--- WORK ORDER ---
Give again, word for word, each line below starting at the one that contains "[] with nextPage" and ending at the one that contains "(** What a consumer".

═════ MATERIAL SHOWN ═════

Inductive IteratorResult : Type :=
| Value (item : R)
| Done
| Raised (thrown : Thrown).

Definition pending (nextPage : option Promise) : nat :=
  match nextPage with
  | Some _ => 1
  | None => 0
  end.

(** The two loops, entered at [currentPage.shift()], up to the next [yield],
    [return] or exception.  After a page is swapped in, [nextPage] is
    [null]. *)
Equations? loop (type : string) (currentPage : Page) (nextPage : option Promise)
  : IteratorResult * Generator * Datatypes.list Event by wf (pending nextPage) lt :=
loop type currentPage nextPage with items currentPage := {
  | item :: rest =>
      (Value item,
       SuspendedYield type {| items := rest; links := links currentPage |} nextPage,
       []);
  | [] with nextPage := {
    | None => (Done, Completed, []);
    | Some promise with server promise := {
      | Threw thrown => (Raised thrown, Completed, [Awaited promise]);
      | Returned page =>
          let '(result, generator, events) := loop type page None in
          (result, generator, Awaited promise :: events) } } }.
Proof. all: cbn; lia. Defined.

(** After [yield item]: "if the low water mark is hit, make a request for
    the next page". *)
Definition prefetch (type : string) (currentPage : Page) (nextPage : option Promise)
  : option Promise * Datatypes.list Event :=
  match nextPage, next (links currentPage) with
  | None, Some link =>
      if belowLowWaterMark (length (items currentPage))
      then (Some (href link, type, None), [Requested (href link, type, None)])
      else (nextPage, [])
  | _, _ => (nextPage, [])
  end.

(** [generator.next()] *)
Definition generatorNext (generator : Generator)
  : IteratorResult * Generator * Datatypes.list Event :=
  match generator with
  | SuspendedStart firstPageArguments =>
      match server firstPageArguments with
      | Threw thrown =>
          (Raised thrown, Completed,
           [Requested firstPageArguments; Awaited firstPageArguments])
      | Returned currentPage =>
          let '(result, generator, events) :=
            loop (snd (fst firstPageArguments)) currentPage None in
          (result, generator,
           Requested firstPageArguments :: Awaited firstPageArguments :: events)
      end
  | SuspendedYield type currentPage nextPage =>
      let '(nextPage, requested) := prefetch type currentPage nextPage in
      let '(result, generator, events) := loop type currentPage nextPage in
      (result, generator, (requested ++ events)%list)
  | Completed => (Done, Completed, [])
  end.

(** [generator.return()], which is what [break] in a [for await] calls: the
    generator completes where it is suspended; the function has no
    [finally]. *)
Definition generatorReturn (generator : Generator) : Generator := Completed.

(** What a consumer does with the iterator: ask for the next item, or stop. *)
Inductive Pull : Type := Next | Return.

(** The events of a consumer doing [pulls] in turn, and the generator it
    leaves behind. *)
Fixpoint consume (pulls : Datatypes.list Pull) (generator : Generator)
  : Generator * Datatypes.list Event :=
  match pulls with
  | [] => (generator, [])
  | Next :: pulls =>
      let '(_, generator, events) := generatorNext generator in
      let '(generator, later) := consume pulls generator in
      (generator, (events ++ later)%list)
  | Return :: pulls => consume pulls (generatorReturn generator)
  end.

(** [iterate(networkClient, ...firstPageArguments)] makes the generator;
    nothing runs before the first [next()]. *)
Definition iterate (firstPageArguments : ListArguments) : Generator :=
  SuspendedStart firstPageArguments.

(** The page requests among the events, in the order they were made. *)
Fixpoint requests (events : Datatypes.list Event) : Datatypes.list ListArguments :=
  match events with
  | [] => []
  | Requested arguments :: events => arguments :: requests events
  | Awaited _ :: events => requests events
  end.

(** The number of page requests made and not yet awaited. *)
Fixpoint inFlight (events : Datatypes.list Event) : Z :=
  match events with
  | [] => 0
  | Requested _ :: events => 1 + inFlight events
  | Awaited _ :: events => inFlight events - 1
  end.

(** The requests in flight a generator has to account for: one while a
    promise for the next page is held, none otherwise; a completed generator
    may leave the one it abandoned behind. *)
Definition accounts (generator : Generator) (count : Z) : Prop :=
  match generator with
  | SuspendedStart _ => count = 0
  | SuspendedYield _ _ nextPage => count = Z.of_nat (pending nextPage)
  | Completed => 0 <= count <= 1
  end.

═════

--- RESPONSE AREA ---
  | [] with nextPage := {
    | None => (Done, Completed, []);
    | Some promise with server promise := {
      | Threw thrown => (Raised thrown, Completed, [Awaited promise]);
      | Returned page =>
          let '(result, generator, events) := loop type page None in
          (result, generator, Awaited promise :: events) } } }.
Proof. all: cbn; lia. Defined.

(** After [yield item]: "if the low water mark is hit, make a request for
    the next page". *)
Definition prefetch (type : string) (currentPage : Page) (nextPage : option Promise)
  : option Promise * Datatypes.list Event :=
  match nextPage, next (links currentPage) with
  | None, Some link =>
      if belowLowWaterMark (length (items currentPage))
      then (Some (href link, type, None), [Requested (href link, type, None)])
      else (nextPage, [])
  | _, _ => (nextPage, [])
  end.

(** [generator.next()] *)
Definition generatorNext (generator : Generator)
  : IteratorResult * Generator * Datatypes.list Event :=
  match generator with
  | SuspendedStart firstPageArguments =>
      match server firstPageArguments with
      | Threw thrown =>
          (Raised thrown, Completed,
           [Requested firstPageArguments; Awaited firstPageArguments])
      | Returned currentPage =>
          let '(result, generator, events) :=
            loop (snd (fst firstPageArguments)) currentPage None in
          (result, generator,
           Requested firstPageArguments :: Awaited firstPageArguments :: events)
      end
  | SuspendedYield type currentPage nextPage =>
      let '(nextPage, requested) := prefetch type currentPage nextPage in
      let '(result, generator, events) := loop type currentPage nextPage in
      (result, generator, (requested ++ events)%list)
  | Completed => (Done, Completed, [])
  end.

(** [generator.return()], which is what [break] in a [for await] calls: the
    generator completes where it is suspended; the function has no
    [finally]. *)
Definition generatorReturn (generator : Generator) : Generator := Completed.

(** What a consumer does with the iterator: ask for the next item, or stop. *)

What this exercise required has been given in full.